(** * User view of the web portal and directory group lookup

    A shallow embedding of
    [src/webportal/src/app/user/fabric/userView/index.jsx] (the React
    component [UserView]) and of the directory helper that follows it
    in the same source unit ([initConfig], [getUserGroupList]).

    The classes [Filter], [Ordering] and [Pagination] are imported by
    [index.jsx] from sibling modules; their definitions here follow the
    written specification and say so. *)

From Stdlib Require Import Ascii DecimalString.
From stdpp Require Import base list strings gmap.

(** ** Users *)

(** A user record as the view reads it.  Only [username] is touched by
    [index.jsx] itself; the other attributes are those the filter and the
    ordering inspect. *)
Module User.

Record t := make {
  username : string;
  admin : bool;
  virtualClusters : gset string;
}.

End User.

(** ** Pagination *)

Module Pagination.

(** [new Pagination(itemsPerPage, pageIndex)]: the two constructor
    arguments in the order the view passes them. *)
Record t := make {
  itemsPerPage : nat;
  currentPage : nat;
}.

(** JavaScript's [Array.prototype.slice(start, stop)] for indices that are
    natural numbers: the elements at positions [start <= i < stop]. *)
Definition slice {A} (start stop : nat) (l : list A) : list A :=
  take (stop - start) (drop start l).

(** Modelled from the spec: [Pagination.apply], whose class lives in
    [./Pagination] next to [index.jsx].  It returns the slice
    [currentPage * itemsPerPage, min(length, (currentPage+1) * itemsPerPage)). *)
Definition apply {A} (p : t) (users : list A) : list A :=
  slice (currentPage p * itemsPerPage p)
        (min (length users) ((currentPage p + 1) * itemsPerPage p))
        users.

End Pagination.

(** ** Strings as the filter reads them *)

(** [String.prototype.toLowerCase] on the ASCII letters. *)
Definition lower_ascii (c : ascii) : ascii :=
  let n := nat_of_ascii c in
  if (65 <=? n) && (n <=? 90) then ascii_of_nat (n + 32) else c.

Fixpoint toLowerCase (s : string) : string :=
  match s with
  | EmptyString => EmptyString
  | String c rest => String (lower_ascii c) (toLowerCase rest)
  end.

(** [s.includes(sub)]: [sub] occurs in [s] as a contiguous substring. *)
Fixpoint includes (s sub : string) : bool :=
  String.prefix sub s
  || match s with
     | EmptyString => false
     | String _ rest => includes rest sub
     end.

(** ** Filter *)

Module Filter.

(** Modelled from the spec: the predicate fields of [Filter] (class in
    [./Filter], not part of [index.jsx]); [None] is "unset"/"any". *)
Record t := make {
  username : option string;
  admin : option bool;
  virtualCluster : option string;
}.

(** The filter with every predicate field unset. *)
Definition empty : t := make None None None.

Definition matchesUsername (f : t) (u : User.t) : bool :=
  match username f with
  | None => true
  | Some text => includes (toLowerCase (User.username u)) (toLowerCase text)
  end.

Definition matchesAdmin (f : t) (u : User.t) : bool :=
  match admin f with
  | None => true
  | Some flag => Bool.eqb (User.admin u) flag
  end.

Definition matchesVirtualCluster (f : t) (u : User.t) : bool :=
  match virtualCluster f with
  | None => true
  | Some vc => bool_decide (vc ∈ User.virtualClusters u)
  end.

Definition matches (f : t) (u : User.t) : bool :=
  matchesUsername f u && matchesAdmin f u && matchesVirtualCluster f u.

(** Modelled from the spec: [Filter.apply] returns the subsequence of
    [users], relative order preserved, for which every configured predicate
    field matches. *)
Definition apply (f : t) (users : list User.t) : list User.t :=
  List.filter (matches f) users.

End Filter.

(** ** Ordering *)

Module Ordering.

(** Modelled from the spec: the sort keys of [Ordering] (class in
    [./Ordering], not part of [index.jsx]). *)
Inductive key := ByUsername | ByAdmin | ByVirtualClusterCount.

Record t := make {
  field : option key;
  descending : bool;
}.

(** [new Ordering()]: no ordering configured. *)
Definition default : t := make None false.

Definition compareBy (k : key) (u v : User.t) : comparison :=
  match k with
  | ByUsername => String.compare (User.username u) (User.username v)
  | ByAdmin => Bool.compare (User.admin u) (User.admin v)
  | ByVirtualClusterCount =>
      Nat.compare (size (User.virtualClusters u)) (size (User.virtualClusters v))
  end.

(** [u] may stay in front of [v]. *)
Definition inOrder (k : key) (desc : bool) (u v : User.t) : bool :=
  match (if desc then compareBy k v u else compareBy k u v) with
  | Gt => false
  | _ => true
  end.

Fixpoint insert (k : key) (desc : bool) (u : User.t) (sorted : list User.t)
  : list User.t :=
  match sorted with
  | [] => [u]
  | v :: rest =>
      if inOrder k desc u v then u :: v :: rest
      else v :: insert k desc u rest
  end.

(** A stable sort: an element is inserted in front of the first later
    element it does not exceed, so ties keep their input order. *)
Definition sort (k : key) (desc : bool) (users : list User.t) : list User.t :=
  foldr (insert k desc) [] users.

(** Modelled from the spec: [Ordering.apply] returns the users sorted by
    the configured key, ties in input order; with no key configured it is the
    identity. *)
Definition apply (o : t) (users : list User.t) : list User.t :=
  match field o with
  | None => users
  | Some k => sort k (descending o) users
  end.

End Ordering.


(** ** The view: state hooks of [UserView] *)

Module UserView.

(** The array held by the [filteredUsers] hook, with the identity React
    compares when it checks the dependency list of the paging effect. *)
Record JsArray := mkArray {
  ref : nat;
  items : list User.t;
}.

(** The state hooks the selection and paging logic reads
    ([useState] calls of lines 72-124), as one committed render holds them,
    and whether the effect of lines 110-112 is still to run for that render. *)
Record State := mkState {
  allUsers : option (list User.t);
  filter : Filter.t;
  filteredUsers : option JsArray;
  pagination : Pagination.t;
  selectedUsers : list User.t;
  allSelected : bool;
  ordering : Ordering.t;
  pagingEffectPending : bool;
}.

* Problem *
Write out each line of the data above again, exactly as given.

* Output below *
(** * User view of the web portal and directory group lookup

    A shallow embedding of
    [src/webportal/src/app/user/fabric/userView/index.jsx] (the React
    component [UserView]) and of the directory helper that follows it
    in the same source unit ([initConfig], [getUserGroupList]).

    The classes [Filter], [Ordering] and [Pagination] are imported by
    [index.jsx] from sibling modules; their definitions here follow the
    written specification and say so. *)

From Stdlib Require Import Ascii DecimalString.
From stdpp Require Import base list strings gmap.

(** ** Users *)

(** A user record as the view reads it.  Only [username] is touched by
    [index.jsx] itself; the other attributes are those the filter and the
    ordering inspect. *)
Module User.

Record t := make {
  username : string;
  admin : bool;
  virtualClusters : gset string;
}.

End User.

(** ** Pagination *)

Module Pagination.

(** [new Pagination(itemsPerPage, pageIndex)]: the two constructor
    arguments in the order the view passes them. *)
Record t := make {
  itemsPerPage : nat;
  currentPage : nat;
}.

(** JavaScript's [Array.prototype.slice(start, stop)] for indices that are
    natural numbers: the elements at positions [start <= i < stop]. *)
Definition slice {A} (start stop : nat) (l : list A) : list A :=
  take (stop - start) (drop start l).

(** Modelled from the spec: [Pagination.apply], whose class lives in
    [./Pagination] next to [index.jsx].  It returns the slice
    [currentPage * itemsPerPage, min(length, (currentPage+1) * itemsPerPage)). *)
Definition apply {A} (p : t) (users : list A) : list A :=
  slice (currentPage p * itemsPerPage p)
        (min (length users) ((currentPage p + 1) * itemsPerPage p))
        users.

End Pagination.

(** ** Strings as the filter reads them *)

(** [String.prototype.toLowerCase] on the ASCII letters. *)
Definition lower_ascii (c : ascii) : ascii :=
  let n := nat_of_ascii c in
  if (65 <=? n) && (n <=? 90) then ascii_of_nat (n + 32) else c.

Fixpoint toLowerCase (s : string) : string :=
  match s with
  | EmptyString => EmptyString
  | String c rest => String (lower_ascii c) (toLowerCase rest)
  end.

(** [s.includes(sub)]: [sub] occurs in [s] as a contiguous substring. *)
Fixpoint includes (s sub : string) : bool :=
  String.prefix sub s
  || match s with
     | EmptyString => false
     | String _ rest => includes rest sub
     end.

(** ** Filter *)

Module Filter.

(** Modelled from the spec: the predicate fields of [Filter] (class in
    [./Filter], not part of [index.jsx]); [None] is "unset"/"any". *)
Record t := make {
  username : option string;
  admin : option bool;
  virtualCluster : option string;
}.

(** The filter with every predicate field unset. *)
Definition empty : t := make None None None.

Definition matchesUsername (f : t) (u : User.t) : bool :=
  match username f with
  | None => true
  | Some text => includes (toLowerCase (User.username u)) (toLowerCase text)
  end.

Definition matchesAdmin (f : t) (u : User.t) : bool :=
  match admin f with
  | None => true
  | Some flag => Bool.eqb (User.admin u) flag
  end.

Definition matchesVirtualCluster (f : t) (u : User.t) : bool :=
  match virtualCluster f with
  | None => true
  | Some vc => bool_decide (vc ∈ User.virtualClusters u)
  end.

Definition matches (f : t) (u : User.t) : bool :=
  matchesUsername f u && matchesAdmin f u && matchesVirtualCluster f u.

(** Modelled from the spec: [Filter.apply] returns the subsequence of
    [users], relative order preserved, for which every configured predicate
    field matches. *)
Definition apply (f : t) (users : list User.t) : list User.t :=
  List.filter (matches f) users.

End Filter.

(** ** Ordering *)

Module Ordering.

(** Modelled from the spec: the sort keys of [Ordering] (class in
    [./Ordering], not part of [index.jsx]). *)
Inductive key := ByUsername | ByAdmin | ByVirtualClusterCount.

Record t := make {
  field : option key;
  descending : bool;
}.

(** [new Ordering()]: no ordering configured. *)
Definition default : t := make None false.

Definition compareBy (k : key) (u v : User.t) : comparison :=
  match k with
  | ByUsername => String.compare (User.username u) (User.username v)
  | ByAdmin => Bool.compare (User.admin u) (User.admin v)
  | ByVirtualClusterCount =>
      Nat.compare (size (User.virtualClusters u)) (size (User.virtualClusters v))
  end.

(** [u] may stay in front of [v]. *)
Definition inOrder (k : key) (desc : bool) (u v : User.t) : bool :=
  match (if desc then compareBy k v u else compareBy k u v) with
  | Gt => false
  | _ => true
  end.

Fixpoint insert (k : key) (desc : bool) (u : User.t) (sorted : list User.t)
  : list User.t :=
  match sorted with
  | [] => [u]
  | v :: rest =>
      if inOrder k desc u v then u :: v :: rest
      else v :: insert k desc u rest
  end.

(** A stable sort: an element is inserted in front of the first later
    element it does not exceed, so ties keep their input order. *)
Definition sort (k : key) (desc : bool) (users : list User.t) : list User.t :=
  foldr (insert k desc) [] users.

(** Modelled from the spec: [Ordering.apply] returns the users sorted by
    the configured key, ties in input order; with no key configured it is the
    identity. *)
Definition apply (o : t) (users : list User.t) : list User.t :=
  match field o with
  | None => users
  | Some k => sort k (descending o) users
  end.

End Ordering.


(** ** The view: state hooks of [UserView] *)

Module UserView.

(** The array held by the [filteredUsers] hook, with the identity React
    compares when it checks the dependency list of the paging effect. *)
Record JsArray := mkArray {
  ref : nat;
  items : list User.t;
}.

(** The state hooks the selection and paging logic reads
    ([useState] calls of lines 72-124), as one committed render holds them,
    and whether the effect of lines 110-112 is still to run for that render. *)
Record State := mkState {
  allUsers : option (list User.t);
  filter : Filter.t;
  filteredUsers : option JsArray;
  pagination : Pagination.t;
  selectedUsers : list User.t;
  allSelected : bool;
  ordering : Ordering.t;
  pagingEffectPending : bool;
}.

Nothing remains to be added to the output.